> [Activity] From the entries below, copy out all lines holding "Require".

> [Given records]
:::

(** X2.  Whatever its arguments, and whether it returns or raises, the
    constructor only appends: the entries, trainable variables and printed
    lines that were there stay in place and in order, the trainable
    variables it registers are those of the entries it adds, and the name
    scope is the one it found. *)
Theorem constructor_only_appends :
  forall (img_dim n_classes in_channels : Z) (out_channels : list Z)
         (width_mult n_blocks : Z) (learning_rate l2_reg_lambda : Q)
         (st : state),
  exists added lines,
    let st' := snd (__init__ img_dim n_classes in_channels out_channels
                             width_mult n_blocks learning_rate l2_reg_lambda st) in
    nodes st' = nodes st ++ added /\
    trainable st' = trainable st ++ flat_map new_trainable (map snd added) /\
    stdout st' = stdout st ++ lines /\
    name_scope st' = name_scope st.
Proof.
  intros.
  assert (H : appends (__init__ img_dim n_classes in_channels out_channels
                                width_mult n_blocks learning_rate l2_reg_lambda)).
  { unfold __init__, placeholder, batch_norm, relu, conv2d, add, avg_pool_2d,
      flatten, dense, argmax, l2_loss, add_n,
      softmax_cross_entropy_with_logits, reduce_mean, equal, cast, scalar_mul.
    repeat first [ apply appends_res_group | appends_step ]. }
  destruct (H st) as (added & lines & E). exists added, lines.
  cbv zeta. rewrite E. repeat split.
Qed.
Lemma wp_boot_mgr_init s :
  wp boot_mgr_init (fun o s' =>
    exists e, o = Ret e /\ nvs_store (wld s') = nvs_store (wld s) /\
      flushes (wld s) (wld s') /\
      (forall h ns, nvs_ns (wld s) !! h = Some ns -> nvs_ns (wld s') !! h = Some ns) /\
      (is_ok e = true -> bm_open (glob s') (wld s') /\
         g_current_state (glob s') = load_spec (nvs_store (wld s)))) s.
Proof.
  apply wp_bind, wp_call. intros [e h] w' Hh.
  assert (Hfl : flushes (wld s) w') by (by eapply flushes_call, Hh).
  apply nvs_open_law in Hh as [Hs Hn]. destruct (is_ok e) eqn:E; simpl negb; cbn iota.
  - destruct Hn as (Hz & Hf & Hn). apply wp_bind, wp_modify, wp_bind, wp_get, wp_bind.
    eapply wp_mono.
    + apply wp_load_state. split; cbn [glob wld g_nvs_handle]; [done|].
      rewrite Hn. apply lookup_insert_eq.
    + intros o s' (-> & Hc & Hg & Hn' & Hs' & Hf'). cbn [glob wld g_nvs_handle] in *.
      apply wp_ret. exists ESP_OK. split_and!; try congruence.
      * by eapply flushes_trans.
      * intros h' ns Hl. rewrite Hn', Hn. rewrite lookup_insert_ne; congruence.
      * intros _. unfold bm_open. rewrite Hg, Hn', Hn, lookup_insert_eq.
        split; [done|]. congruence.
  - apply wp_ret. exists e. cbn [wld]. split_and!; congruence || done.
Qed.
End Facts.
(* ===== verification/WifiCreds.v ===== *)
(** * WiFi credentials: [simibox_wifi_creds_idf.c]

    The saved networks, the event handler and the connection strategies.  The
    handler runs on the event task: it is interleaved with the caller at every
    driver call ([wcall] first delivers the events the platform has for us) and
    inside every blocking wait. *)

From Stdlib Require Import Sorted Permutation.
From stdpp Require Import gmap strings.
From S2P Require Import Prelude Idf Logic CLib Protocol Nvs TestEnv.
#[local] Open Scope Z_scope.

(** ** Event groups *)

(** What the sources rely on of FreeRTOS event groups. *)
Class EventGroup := {
  eg : Type;
  eg_new : eg;
  eg_get : eg -> Z;
  eg_set : Z -> eg -> eg;
  eg_clear : Z -> eg -> eg;
  eg_get_new : eg_get eg_new = 0;
  eg_get_set b g : eg_get (eg_set b g) = Z.lor (eg_get g) b;
  eg_get_clear b g : eg_get (eg_clear b g) = Z.ldiff (eg_get g) b
}.

Definition CONNECTED_BIT : Z := 1.
Definition DISCONNECTED_BIT : Z := 2.

(** ** State *)

Definition WIFI_MAX_NETWORKS : nat := 5.
Definition WIFI_SSID_MAX_LEN : nat := 33.
Definition WIFI_PASS_MAX_LEN : nat := 65.
Definition WIFI_SCAN_MAX_AP : nat := 20.

Record wifi_network_t := Network {
  ssid : list char;
  password : list char;
  rssi : Z
}.

Record wifi_creds_handle_t := CredsHandle {
  networks : list wifi_network_t;
  count : nat;
  initialized : bool
}.

(** The statics of the file and the object the callers' handle points to. *)
Record wg `{EventGroup} := Wg {
  wifi_event_group : eg;
  s_wifi_initialized : bool;
  s_is_connecting : bool;
  wh : wifi_creds_handle_t
}.

Arguments Wg {_}.
Arguments wifi_event_group {_}.
Arguments s_wifi_initialized {_}.
Arguments s_is_connecting {_}.
Arguments wh {_}.

Definition zero_network : wifi_network_t :=
  Network (zeros WIFI_SSID_MAX_LEN) (zeros WIFI_PASS_MAX_LEN) 0.

(** [memset(handle, 0, sizeof)] *)
Definition zero_handle : wifi_creds_handle_t :=
  CredsHandle (replicate WIFI_MAX_NETWORKS zero_network) 0 false.

Definition set_rssi (r : Z) (n : wifi_network_t) : wifi_network_t :=
  Network (ssid n) (password n) r.
Definition set_networks (l : list wifi_network_t) (h : wifi_creds_handle_t) :=
  CredsHandle l (count h) (initialized h).
Definition set_count (c : nat) (h : wifi_creds_handle_t) :=
  CredsHandle (networks h) c (initialized h).

(** [handle->networks[i].f = ...] *)
Definition update_network (i : nat) (f : wifi_network_t -> wifi_network_t)
    (h : wifi_creds_handle_t) : wifi_creds_handle_t :=
  set_networks (alter f i (networks h)) h.

(** Apply [f] to the elements the loops [for (j = 0; j < count; j++)] visit. *)
Definition on_saved (f : wifi_network_t -> wifi_network_t) (h : wifi_creds_handle_t)
  : wifi_creds_handle_t :=
  set_networks (map f (take (count h) (networks h)) ++ drop (count h) (networks h)) h.

(** ** Scan results *)

(** The body of the matching loops, for one access point and one network. *)
Definition match_network (ap : ap_record) (n : wifi_network_t) : wifi_network_t :=
  if strcmp_eq (ap_ssid ap) (cstr (ssid n)) then set_rssi (s8 (ap_rssi ap)) n else n.

Definition match_aps (aps : list ap_record) (h : wifi_creds_handle_t) : wifi_creds_handle_t :=
  fold_left (fun h ap => on_saved (match_network ap) h) aps h.

(** One pass of the bubble sort: [k] comparisons of neighbours from the front. *)
Fixpoint bubble_pass (k : nat) (l : list wifi_network_t) : list wifi_network_t :=
  match k, l with
  | S k', a :: b :: l' =>
      if rssi a <? rssi b then b :: bubble_pass k' (a :: l') else a :: bubble_pass k' (b :: l')
  | _, _ => l
  end.

(** Passes of [k], [k - 1], ..., 1 comparisons. *)
Fixpoint bubble_sort (k : nat) (l : list wifi_network_t) : list wifi_network_t :=
  match k with
  | O => l
  | S k' => bubble_sort k' (bubble_pass k l)
  end.

Definition sort_networks (h : wifi_creds_handle_t) : wifi_creds_handle_t :=
  set_networks (bubble_sort (count h - 1) (networks h)) h.

Section WifiCreds.
Context `{Env, EventGroup}.

Definition set_group (f : eg -> eg) : M wg unit :=
  modify (fun g => Wg (f (wifi_event_group g)) (s_wifi_initialized g) (s_is_connecting g) (wh g)).
Definition set_connecting (b : bool) : M wg unit :=
  modify (fun g => Wg (wifi_event_group g) (s_wifi_initialized g) b (wh g)).
Definition set_wifi_initialized (b : bool) : M wg unit :=
  modify (fun g => Wg (wifi_event_group g) b (s_is_connecting g) (wh g)).
Definition set_wh (f : wifi_creds_handle_t -> wifi_creds_handle_t) : M wg unit :=
  modify (fun g => Wg (wifi_event_group g) (s_wifi_initialized g) (s_is_connecting g) (f (wh g))).

(** ** The event handler and its interleaving *)

Definition wifi_event_handler (e : wifi_event) : M wg unit :=
  match e with
  | STA_START | STA_CONNECTED | OTHER_EVENT => ret tt
  | STA_DISCONNECTED _ =>
      set_group (eg_clear CONNECTED_BIT) ;;
      set_group (eg_set DISCONNECTED_BIT) ;;
      g <- get ;;
      when (s_is_connecting g) (call_ EspWifiConnect)
  | STA_GOT_IP =>
      set_group (eg_set CONNECTED_BIT) ;;
      set_group (eg_clear DISCONNECTED_BIT) ;;
      set_connecting false
  end.

(** Run the handler on the events delivered at this point. *)
Definition pump : M wg unit :=
  evs <- call PollEvents ;; for_each evs wifi_event_handler.

Definition wcall {X} (c : cmd X) : M wg X := pump ;; call c.
Definition wcall_ {X} (c : cmd X) : M wg unit := pump ;; call_ c.

Definition has_bit (g : wg) : bool :=
  negb (Z.land (eg_get (wifi_event_group g)) CONNECTED_BIT =? 0).

(** The handler runs on the events of the wait until the bit is set. *)
Fixpoint wait_events (evs : list wifi_event) : M wg unit :=
  match evs with
  | [] => ret tt
  | e :: evs' =>
      wifi_event_handler e ;;
      g <- get ;;
      if has_bit g then ret tt else wait_events evs'
  end.

(** [xEventGroupWaitBits(group, CONNECTED_BIT, pdFALSE, pdFALSE, ms)], and the
    test of the bit in what it returns. *)
Definition wait_connected (ms : Z) : M wg bool :=
  g <- get ;;
  if has_bit g then ret true else
  evs <- call (WaitEvents ms) ;;
  wait_events evs ;;
  g' <- get ;;
  ret (has_bit g').

(** ** Initialization *)

(** [handle] says whether the pointer is non-NULL. *)
Definition wifi_creds_init (handle : bool) : M wg Z :=
  if negb handle then ret ESP_ERR_INVALID_ARG else
  set_wh (fun _ => zero_handle) ;;
  call_ NvsFlashInit ;;
  esp_error_check (call EspNetifInit) ;;
  esp_error_check (call EspEventLoopCreateDefault) ;;
  call_ EspNetifCreateDefaultWifiSta ;;
  esp_error_check (call EspWifiInit) ;;
  set_group (fun _ => eg_new) ;;
  esp_error_check (call (EspEventHandlerRegister "WIFI_EVENT")) ;;
  esp_error_check (wcall (EspEventHandlerRegister "IP_EVENT_STA_GOT_IP")) ;;
  esp_error_check (wcall EspWifiSetModeSta) ;;
  esp_error_check (wcall EspWifiSetPsNone) ;;
  esp_error_check (wcall EspWifiSetBandwidthHt40) ;;
  esp_error_check (wcall EspWifiSetProtocolBgn) ;;
  esp_error_check (wcall EspWifiStart) ;;
  set_wh (fun h => CredsHandle (networks h) (count h) true) ;;
  set_wifi_initialized true ;;
  ret ESP_OK.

:::

> [Problem solution]
From Stdlib Require Import Sorted Permutation.
From stdpp Require Import gmap strings.
From S2P Require Import Prelude Idf Logic CLib Protocol Nvs TestEnv.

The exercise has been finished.